Hamilton continued to plead innocence, a legal claim that does not typically allow for a review of an adjudicated conviction. Generally, a finding of new evidence is the only tactic to get your argument approved for a case review or new trial.

Last January, the Brooklyn Daily Eagle reported that the Appellate Division, Second Department, viewed these legal procedural barriers complicating claims of actual innocence as violating “elementary fairness.”  In allowing Hamilton’s freestanding claims of innocence to prevail, the Brooklyn appellate court, the first court in New York state to do so, gave way for claims of innocence to prevail without the need to show, for example, incompetence of trial counsel or other “collateral issues,” Hamilton’s attorney, Jonathan Edelstein, told the Eagle at the time. 

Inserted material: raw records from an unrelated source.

(* ===== verification/Timerqueue.v ===== *)
(** * Timer queues (lib/timerqueue.c, include/linux/timerqueue.h)

    A red-black tree of timers in the order in which they expire, with a pointer to
    the first one; high resolution timers and the RTC core use it. A client of the
    trees: what is proved here rests on what RbtreeList.v says about them. The
    [rb_node] is the first member of a timer, so both have the same address. *)
From stdpp Require Import sorting.
From S2P Require Import Prelude Rbtree RbtreeInv RbtreeBal RbtreeList.

(** the tree, [head->next] and the expiry times of the timers in memory *)
Record timerqueue := Timerqueue { tq_head : rb_state; tq_next : Z; expires : gmap Z Z }.

Definition tqM (A : Type) : Type := timerqueue → cres (A * timerqueue).
#[global] Instance tqM_ret : MRet tqM := λ A a q, Ret (a, q).
#[global] Instance tqM_bind : MBind tqM := λ A B f m q,
  match m q with Ret (a, q) => f a q | Err e => Err e | UB => UB end.

(** a function of the tree *)
Definition on_tree {A} (m : rbM A) : tqM A := λ q,
  match m (tq_head q) with
  | Ret (a, s) => Ret (a, Timerqueue s (tq_next q) (expires q))
  | Err e => Err e
  | UB => UB
  end.
Definition get_next : tqM Z := λ q, Ret (tq_next q, q).
Definition set_next (x : Z) : tqM unit := λ q, Ret (tt, Timerqueue (tq_head q) x (expires q)).
Definition get_expires (x : Z) : tqM Z := λ q,
  match expires q !! x with Some e => Ret (e, q) | None => UB end.

Definition RB_EMPTY_NODE (x : Z) : rbM bool := p ← rb_parent x; mret (p =? x).
Definition RB_CLEAR_NODE (x : Z) : rbM unit := rb_set_parent x x.

Definition get_link (l : rb_link) : rbM Z :=
  match l with
  | LinkRoot => get_root
  | LinkLeft p => rb_left p
  | LinkRight p => rb_right p
  end.

Definition timerqueue_init (x : Z) : tqM unit := on_tree (rb_init_node x).
Definition timerqueue_init_head : tqM unit := on_tree (set_root 0);; set_next 0.
Definition timerqueue_getnext : tqM Z := get_next.

(** [while ( *p )]: [p] is a link; gives the last link and its parent *)
Fixpoint add_search (fuel : nat) (node : Z) (p : rb_link) (parent : Z) : tqM (Z * rb_link) :=
  match fuel with
  | O => λ q, UB
  | S fuel =>
      v ← on_tree (get_link p);
      if truth v then
        e ← get_expires node;
        e' ← get_expires v;
        if e <? e' then add_search fuel node (LinkLeft v) v
        else add_search fuel node (LinkRight v) v
      else mret (parent, p)
  end.

(** the result is the condition of [WARN_ON_ONCE] *)
Definition timerqueue_add (node : Z) : tqM bool := λ q,
  (empty ← on_tree (RB_EMPTY_NODE node);
   '(parent, p) ← add_search (S (size (nodes (tq_head q)))) node LinkRoot 0;
   on_tree (rb_link_node node parent p;; rb_insert_color node);;
   next ← get_next;
   first ← (if truth next then
              e ← get_expires node;
              e' ← get_expires next;
              mret (e <? e')
            else mret true);
   (if first : bool then set_next node else mret tt);;
   mret (negb empty)) q.

Definition timerqueue_del (node : Z) : tqM bool :=
  empty ← on_tree (RB_EMPTY_NODE node);
  next ← get_next;
  (if next =? node then rbn ← on_tree (rb_next node); set_next rbn else mret tt);;
  on_tree (rb_erase node);;
  on_tree (RB_CLEAR_NODE node);;
  mret (empty : bool).

Definition timerqueue_iterate_next (node : Z) : tqM Z :=
  if truth node then on_tree (rb_next node) else mret 0.

(** ** The order of a queue *)

(** behind the timers that expire before it or at the same time *)
Fixpoint enqueue {A} (ex : A → Z) (x : A) (l : list A) : list A :=
  match l with
  | [] => [x]
  | y :: l => if ex x <? ex y then x :: y :: l else y :: enqueue ex x l
  end.

Definition sorted {A} (ex : A → Z) (l : list A) : Prop := StronglySorted (λ x y, ex x ≤ ex y) l.

Lemma enqueue_split {A} (ex : A → Z) x a b :
  Forall (λ y, ex y ≤ ex x) a → Forall (λ y, ex x < ex y) b → enqueue ex x (a ++ b) = a ++ x :: b.
Proof.
  intros Ha Hb. induction Ha as [|y a Hy _ IH]; cbn.
  - destruct Hb as [|y b Hy _]; cbn; [done|]. by rewrite (proj2 (Z.ltb_lt _ _)).
  - rewrite (proj2 (Z.ltb_ge _ _)) by done. by rewrite IH.
Qed.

Thompson’s review concluded that the testimony did not match the scientific evidence, and further information evidence revealed that the detective on Cash’s murder was none other than ill-reputed retired Brooklyn detective Louis Scarcella. A number of cases handled by Scarcella are being reviewed after it was discovered that he allegedly used illegal tactics to obtain evidence against innocent men in order to secure conviction. 

According to an affidavit filed in the case, Scarcella allegedly strong-armed a witness. Scarcella has denied any wrongdoing.   

In an April interview with the Eagle, Hamilton noted the “overwhelming” feeling he is experiencing in being free from prison after decades of pleading actual innocence. 

Hamilton joins 10 other men cleared by Thompson’s Conviction Review Unit so far.